→ Action item:
Among the entries that follow, some lines contain the word "exact". Show all of them.

→ Exercise materials:
________

(* ===== verification/ECPair.v ===== *)
(** * Key pairs

    [ecashjs-lib/src/ecpair.js]: a private key or a public point with its
    encoding flag and its network.  The point of a private key is computed on
    first use and kept in the object. *)

From stdpp Require Import base tactics list gmap numbers strings.
From S2P Require Import Prelude JsNumber NodeBuffer Externals Encodings Crypto Curve ECSignature Ecdsa Address.
Import Types Networks.
Open Scope Z_scope.

(** A network argument: a list to choose from, or one network. *)
Inductive networks_arg :=
| NetworkList (l : list network)
| NetworkOne (n : option network).

Record ecpair `{!Bigi} `{!Ecurve} := mkPair {
  kp_d : option bi;
  kp_Q : option point;          (** [__Q] *)
  kp_compressed : bool;
  kp_network : network;
}.
Arguments mkPair {_ _} _ _ _ _.

Module ECPair.
Section S.
Context {Mem : UninitMem} `{TF : !Typeforce} `{BI : !Bigi} `{EC : !Ecurve} `{HM : !CreateHmac} `{CH : !CreateHash}
  `{B58 : !Bs58check} `{WF : !Wif}.

(** [types.Network] *)
Definition Network (n : network) : bool :=
  tf_UInt32 (bip32_public (bip32 n)) && tf_UInt32 (bip32_private (bip32 n)) &&
  tf_UInt8 (pubKeyHash n) && tf_UInt8 (scriptHash n) && tf_UInt8 (wif n).

(** [new ECPair(d, Q, { compressed, network })] *)
Definition new (d : option bi) (Q : option point) (compressed : option bool) (network : option network) : result ecpair :=
  _ ← guard_js (match network with Some n => Network n | None => true end) TypeforceError;
  let make := λ d Q, Ok (mkPair d Q (default true compressed) (default bitcoin network)) in
  match d with
  | Some d =>
      if bi_signum d <=? 0 then Throw (Error "Private key must be greater than 0")
      else if bi_compareTo d ec_n >=? 0 then Throw (Error "Private key must be less than the curve order")
      else match Q with
           | Some _ => Throw (TypeError "Unexpected publicKey parameter")
           | None => make (Some d) None
           end
  | None => match Q with Some Q => make None (Some Q) | None => Throw TypeforceError end
  end.

(** The getter [Q]: the object after the call and the value. *)
Definition Q (self : ecpair) : ecpair * option point :=
  match kp_Q self, kp_d self with
  | None, Some d =>
      let P := pt_multiply ec_G d in
      (mkPair (kp_d self) (Some P) (kp_compressed self) (kp_network self), Some P)
  | q, _ => (self, q)
  end.

Definition fromPublicKeyBuffer (b : buffer) (network : option network) : result ecpair :=
  Q ← pt_decodeFrom b;
  new None (Some Q) (Some (pt_compressed Q)) network.

(** [networks.filter(f).pop()] *)
Definition select (f : network → bool) (l : list network) : option network :=
  last (base.filter (λ n, f n = true) l).

Definition fromWIF (string : string) (network : networks_arg) : result ecpair :=
  '(version, privateKey, compressed) ← wif_decode string;
  network ← match network with
    | NetworkList l =>
        match select (λ x, version =? wif x) l with
        | Some n => Ok n
        | None => Throw (Error "Unknown network version")
        end
    | NetworkOne n =>
        let n := default bitcoin n in
        if negb (version =? wif n) then Throw (Error "Invalid network version") else Ok n
    end;
  let d := bi_fromBuffer privateKey in
  new (Some d) None (Some compressed) (Some network).

(** The loop of [makeRandom]: [rng i] is what the source of randomness gives on
    the [i]-th call. *)
Fixpoint random_key (fuel : nat) (rng : nat → buffer) (i : nat) : result bi :=
  match fuel with
  | O => Throw OutOfFuel
  | S fuel =>
      let buffer := rng i in
      _ ← guard_js (Buffer256bit buffer) TypeforceError;
      let d := bi_fromBuffer buffer in
      if (bi_signum d <=? 0) || (bi_compareTo d ec_n >=? 0) then random_key fuel rng (S i) else Ok d
  end.

Definition makeRandom (fuel : nat) (rng : nat → buffer) (compressed : option bool) (network : option network)
  : result ecpair :=
  d ← random_key fuel rng 0; new (Some d) None compressed network.

Definition getNetwork (self : ecpair) : network := kp_network self.

(** A pair has a key or a point, so that the point is defined. *)
Definition getPublicKeyBuffer (self : ecpair) : result buffer :=
  match (Q self).2 with
  | Some P => Ok (pt_getEncoded P (kp_compressed self))
  | None => Throw (TypeError "Cannot read properties of undefined")
  end.

Definition getAddress (self : ecpair) : result string :=
  pk ← getPublicKeyBuffer self;
  Address.toBase58Check (Crypto.hash160 pk) (pubKeyHash (getNetwork self)).

(** [None] is a signature that is [undefined]: the algorithm is unknown. *)
Definition sign (fuel : nat) (self : ecpair) (hash : buffer) (signatureAlgorithm : option Z) : result (option ecsig) :=
  match kp_d self with
  | None => Throw (Error "Missing private key")
  | Some d =>
      let alg := default ECSignature.ECDSA signatureAlgorithm in
      if alg =? ECSignature.ECDSA then sig ← ECDSA.sign fuel hash d; Ok (Some sig)
      else if alg =? ECSignature.SCHNORR then sig ← Schnorr.sign true fuel hash d; Ok (Some sig)
      else Ok None
  end.

Definition toWIF (self : ecpair) : result string :=
  match kp_d self with
  | None => Throw (Error "Missing private key")
  | Some d => wif_encode (wif (kp_network self)) (bi_toBuffer d 32) (kp_compressed self)
  end.

Definition verify (self : ecpair) (hash : buffer) (signature : ecsig) : result bool :=
  match (Q self).2 with
  | Some P => ECDSA.verify hash signature P
  | None => Throw TypeforceError
  end.

(** ** Laws *)
Context `{TS : !TypeforceSpec} `{BS : !BigiSpec} `{ES : !EcurveSpec} `{HS : !CreateHmacSpec} `{CS : !CreateHashSpec}
  `{WS : !WifSpec}.

(** The invariant of a pair: a key in range without a point of its own but the
    memoised one, or a point that is not infinity. *)
Definition pair_ok (self : ecpair) : Prop :=
  Network (kp_network self) = true ∧
  match kp_d self, kp_Q self with
  | Some d, None => 0 < bi_Z d < bi_Z ec_n
  | Some d, Some P => 0 < bi_Z d < bi_Z ec_n ∧ ec_dl P = bi_Z d
  | None, Some P => ec_dl P ≠ 0
  | None, None => False
  end.

(** The discrete logarithm of the public key. *)
Definition pub_dl (self : ecpair) : Z :=
  match (Q self).2 with Some P => ec_dl P | None => 0 end.

(** Pairs that hold the same keys: equal up to the representation of numbers and
    points, and up to the memoised point. *)
Definition pair_eq (a b : ecpair) : Prop :=
  bi_Z <$> kp_d a = bi_Z <$> kp_d b ∧ pub_dl a = pub_dl b ∧
  kp_compressed a = kp_compressed b ∧ kp_network a = kp_network b.

#[global] Instance pair_eq_equiv : Equivalence pair_eq.
Proof. split; unfold pair_eq; [done|intros ???|intros ?????]; intuition congruence. Qed.

Lemma new_private d c n : 0 < bi_Z d < bi_Z ec_n → Network n = true →
  new (Some d) None c (Some n) = Ok (mkPair (Some d) None (default true c) n).
Proof.
  intros Hd Hn. unfold new. rewrite Hn. cbn [guard_js mbind result_bind].
  rewrite RFC6979.signum_le, RFC6979.compare_ge, !(proj2 (Z.leb_gt _ _)) by lia. done.
Qed.

Lemma new_public P c n : Network n = true →
  new None (Some P) c (Some n) = Ok (mkPair None (Some P) (default true c) n).
Proof. intros Hn. unfold new. by rewrite Hn. Qed.

Lemma bitcoin_Network : Network bitcoin = true.
Proof.
  unfold Network. rewrite !andb_true_iff, !tf_UInt32_spec, !tf_UInt8_spec. cbn. lia.
Qed.

Lemma pair_new_ok d Q c n p : (∀ P, Q = Some P → ec_dl P ≠ 0) → new d Q c n = Ok p → pair_ok p.
Proof.
  intros HQ. unfold new. destruct n as [n|]; cbn [guard_js mbind result_bind].
  - destruct (Network n) eqn:Hn; [|done]. cbn [guard_js mbind result_bind].
    destruct d as [d|], Q as [P|]; rewrite ?RFC6979.signum_le, ?RFC6979.compare_ge;
      intros; inv_result; bool_facts; split; cbn; try done; (lia || by apply HQ).
  - destruct d as [d|], Q as [P|]; rewrite ?RFC6979.signum_le, ?RFC6979.compare_ge;
      intros; inv_result; bool_facts; split; cbn; try apply bitcoin_Network; try done; (lia || by apply HQ).
Qed.

Lemma Q_ok self : pair_ok self → ∃ P, (Q self).2 = Some P ∧ ec_dl P = pub_dl self ∧ ec_dl P ≠ 0 ∧
  (∀ d, kp_d self = Some d → ec_dl P = bi_Z d).
Proof.
  unfold pub_dl, Q, pair_ok. destruct self as [[d|] [P|] c n]; cbn; intros [_ H]; [| | |done].
  - exists P. split_and!; [done|done|lia|]. intros d' [= <-]. by apply H.
  - pose proof (ECDSA.dl_generator d H). eexists. split_and!; [done|done|lia|]. by intros d' [= <-].
  - exists P. by split_and!.
Qed.

(** Reading the point changes the object, not what it is. *)
Lemma Q_memo self : pair_ok self → pair_ok (Q self).1 ∧ pair_eq (Q self).1 self ∧ Q (Q self).1 = Q self.
Proof.
  unfold pair_ok, pair_eq, pub_dl, Q. destruct self as [[d|] [P|] c n]; cbn; intros [Hn H]; [|pose proof (ECDSA.dl_generator d H)|..];
    split_and!; done || lia.
Qed.

(** The text form of a private key holds the version, the key and the flag, and the key
    makes the same pair again. *)
Lemma wif_form self d : pair_ok self → kp_d self = Some d →
  ∃ s k p, toWIF self = Ok s ∧ wif_decode s = Ok (wif (kp_network self), k, kp_compressed self) ∧
    new (Some (bi_fromBuffer k)) None (Some (kp_compressed self)) (Some (kp_network self)) = Ok p ∧ pair_eq p self ∧ kp_Q p = None ∧
    kp_d p = Some (bi_fromBuffer k).
Proof.
  intros Hok Hd. destruct (Q_ok _ Hok) as (P & HQ & EP & Hz & Ed). specialize (Ed d Hd).
  destruct Hok as [Hn Hr]. rewrite Hd in Hr. pose proof ec_n_256.
  assert (0 < bi_Z d < bi_Z ec_n) as Rd by (destruct (kp_Q self); [apply Hr|done]). clear Hr.
  pose proof Hn as Hw. unfold Network in Hw. bool_facts.
  destruct (wif_roundtrip (wif (kp_network self)) (bi_toBuffer d 32) (kp_compressed self)) as (s & Es & Ds).
  { match goal with E : tf_UInt8 (wif _) = true |- _ => apply tf_UInt8_spec in E; unfold is_byte; lia end. }
  { rewrite bi_toBuffer_spec by lia. auto with js. }
  { rewrite bi_toBuffer_spec by lia. by rewrite blen_be_bytes. }
  set (d' := bi_fromBuffer (bi_toBuffer d 32)).
  assert (Ed' : bi_Z d' = bi_Z d).
  { unfold d'. rewrite bi_toBuffer_spec, bi_fromBuffer_spec, be_val_be_bytes by solve [auto with js|lia].
    apply Z.mod_small. change (256 ^ Z.of_nat (Z.to_nat 32)) with (256 ^ 32). lia. }
  exists s, (bi_toBuffer d 32), (mkPair (Some d') None (kp_compressed self) (kp_network self)).
  unfold toWIF. rewrite Hd. split; [done|]. split; [done|]. fold d'. rewrite new_private by (rewrite ?Ed'; done).
  split; [done|]. split; [|done]. unfold pair_eq, pub_dl at 1. cbn.
  rewrite Hd, ECDSA.dl_generator by (rewrite Ed'; done). cbn. split_and!; try done; congruence.
Qed.

(** Private keys survive the text form: [toWIF] of a pair with a private key
    returns, and [fromWIF] with the pair's network, or with a list in which the
    last network with its version byte is that network, gives the same pair. *)
Theorem wif_pair_roundtrip self d l : pair_ok self → kp_d self = Some d →
  last (base.filter (λ n, wif n = wif (kp_network self)) l) = Some (kp_network self) →
  ∃ s, toWIF self = Ok s ∧
    (∃ p, fromWIF s (NetworkOne (Some (kp_network self))) = Ok p ∧ pair_eq p self) ∧
    (∃ p, fromWIF s (NetworkList l) = Ok p ∧ pair_eq p self).
Proof.
  intros Hok Hd Hl. destruct (wif_form self d Hok Hd) as (s & k & p & Es & Ds & En & Ep & _ & _). exists s. split; [done|].
  unfold fromWIF. rewrite Ds. cbn [mbind result_bind default from_option id]. rewrite Z.eqb_refl. cbn [negb mbind result_bind].
  split; [by exists p|]. replace (select _ l) with (Some (kp_network self)); [by exists p|].
  rewrite <- Hl. unfold select. f_equal. apply list_filter_iff. intros n. by rewrite Z.eqb_eq.
Qed.

(** The public key of a pair survives its encoding: [fromPublicKeyBuffer] of
    the encoded key is a public pair with the same point, the same flag and the
    same encoding. *)
Theorem public_key_roundtrip self : pair_ok self →
  ∃ b p, getPublicKeyBuffer self = Ok b ∧ blen b = (if kp_compressed self then 33 else 65) ∧
    fromPublicKeyBuffer b (Some (kp_network self)) = Ok p ∧ pair_ok p ∧
    pair_eq p (mkPair None (Q self).2 (kp_compressed self) (kp_network self)) ∧ getPublicKeyBuffer p = Ok b.
Proof.
  intros Hok. destruct (Q_ok _ Hok) as (P & HQ & EP & Hz & _). destruct Hok as [Hn _].
  destruct (decodeFrom_spec P (kp_compressed self) Hz) as (P' & D & E & C).
  exists (pt_getEncoded P (kp_compressed self)), (mkPair None (Some P') (kp_compressed self) (kp_network self)).
  unfold getPublicKeyBuffer. rewrite HQ. split; [done|]. split; [by apply getEncoded_len|].
  unfold fromPublicKeyBuffer. rewrite D. cbn [mbind result_bind]. rewrite C, new_public by done.
  split; [done|]. unfold pair_ok, pair_eq, pub_dl. cbn. rewrite E. split_and!; try done.
  f_equal. by apply getEncoded_eq.
Qed.

(** [makeRandom] uses the first 256-bit value that is a private key: when the
    [j]-th value of the source of randomness is in range and none before it is,
    any larger fuel gives the pair of that value. *)
Theorem makeRandom_first fuel rng j c n : (j < fuel)%nat → Network n = true →
  (∀ i, (i <= j)%nat → blen (rng i) = 32 ∧ bytes_ok (rng i)) →
  (∀ i, (i < j)%nat → ¬ 0 < be_val (rng i) < bi_Z ec_n) → 0 < be_val (rng j) < bi_Z ec_n →
  ∃ p d, makeRandom fuel rng c (Some n) = Ok p ∧ pair_ok p ∧ kp_d p = Some d ∧ bi_Z d = be_val (rng j).
Proof.
  intros Hf Hn Hrng Hno Hyes.
  assert (G : ∀ i, (i <= j)%nat → random_key (fuel - i) rng i = Ok (bi_fromBuffer (rng j))).
  { intros i Hi. remember (j - i)%nat as m eqn:Em. revert i Hi Em. induction m as [|m IH]; intros i Hi Em;
      (destruct (fuel - i)%nat as [|f] eqn:Ef; [lia|]); cbn [random_key];
      destruct (Hrng i Hi) as [L O]; unfold Buffer256bit; rewrite (proj2 (tf_BufferN_spec _ _) L);
      cbn [guard_js mbind result_bind]; rewrite RFC6979.signum_le, RFC6979.compare_ge, bi_fromBuffer_spec by done.
    - assert (i = j) as -> by lia. rewrite !(proj2 (Z.leb_gt _ _)) by lia. done.
    - specialize (Hno i ltac:(lia)). replace (_ || _) with true by (symmetry; apply orb_true_iff; rewrite !Z.leb_le; lia).
      replace f with (fuel - S i)%nat by lia. apply IH; lia. }
  specialize (G 0%nat ltac:(lia)). rewrite Nat.sub_0_r in G. unfold makeRandom. rewrite G. cbn [mbind result_bind].
  assert (E : bi_Z (bi_fromBuffer (rng j)) = be_val (rng j)) by (by apply bi_fromBuffer_spec, Hrng).
  rewrite new_private by (rewrite ?E; done).
  eexists _, _. split_and!; [reflexivity| |reflexivity|done]. split; [done|]. cbn. by rewrite E.
Qed.

End S.

Section Examples.
Import Concrete ConcreteCurve ConcreteText.

Local Definition pair3 : ecpair := mkPair (Some (bi_valueOf 3)) None true testnet.

Lemma wif_pair_roundtrip_witness : ∃ s p, toWIF pair3 = Ok s ∧ fromWIF s (NetworkList [bitcoin; testnet]) = Ok p ∧ pair_eq p pair3.
Proof.
  destruct (wif_pair_roundtrip pair3 (bi_valueOf 3) [bitcoin; testnet]) as (s & E & _ & p & D & Hp).
  - split; [reflexivity|]. split; reflexivity.
  - reflexivity.
  - reflexivity.
  - exists s, p. split; [exact E|]. split; [exact D|exact Hp].
Defined.

Lemma public_key_roundtrip_witness : ∃ b p, getPublicKeyBuffer pair3 = Ok b ∧ fromPublicKeyBuffer b (Some testnet) = Ok p.
Proof.
  destruct (public_key_roundtrip pair3) as (b & p & E & _ & D & _).
  - split; [reflexivity|]. split; reflexivity.
  - exists b, p. split; [exact E|exact D].
Defined.

Lemma makeRandom_first_witness : ∃ p d,
  makeRandom 3 (λ i, be_bytes 32 (match i with O => 0 | S O => 9 | _ => 5 end)) None (Some bitcoin) = Ok p ∧
  kp_d p = Some d ∧ bi_Z d = 5.
Proof.
  destruct (makeRandom_first 3 (λ i, be_bytes 32 (match i with O => 0 | S O => 9 | _ => 5 end)) 2 None bitcoin)
    as (p & d & E & _ & Hd & Ed).
  - lia.
  - reflexivity.
  - intros i _. split; [apply blen_be_bytes|apply bytes_ok_be_bytes].
  - intros i Hi. destruct i as [|[|i]]; [vm_compute; intuition discriminate|vm_compute; intuition discriminate|lia].
  - split; reflexivity.
  - exists p, d. split; [exact E|]. split; [exact Hd|exact Ed].
Defined.

End Examples.
End ECPair.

________

→ Task output:
  - exists s, p. split; [exact E|]. split; [exact D|exact Hp].
  - exists b, p. split; [exact E|exact D].
  - exists p, d. split; [exact E|]. split; [exact Hd|exact Ed].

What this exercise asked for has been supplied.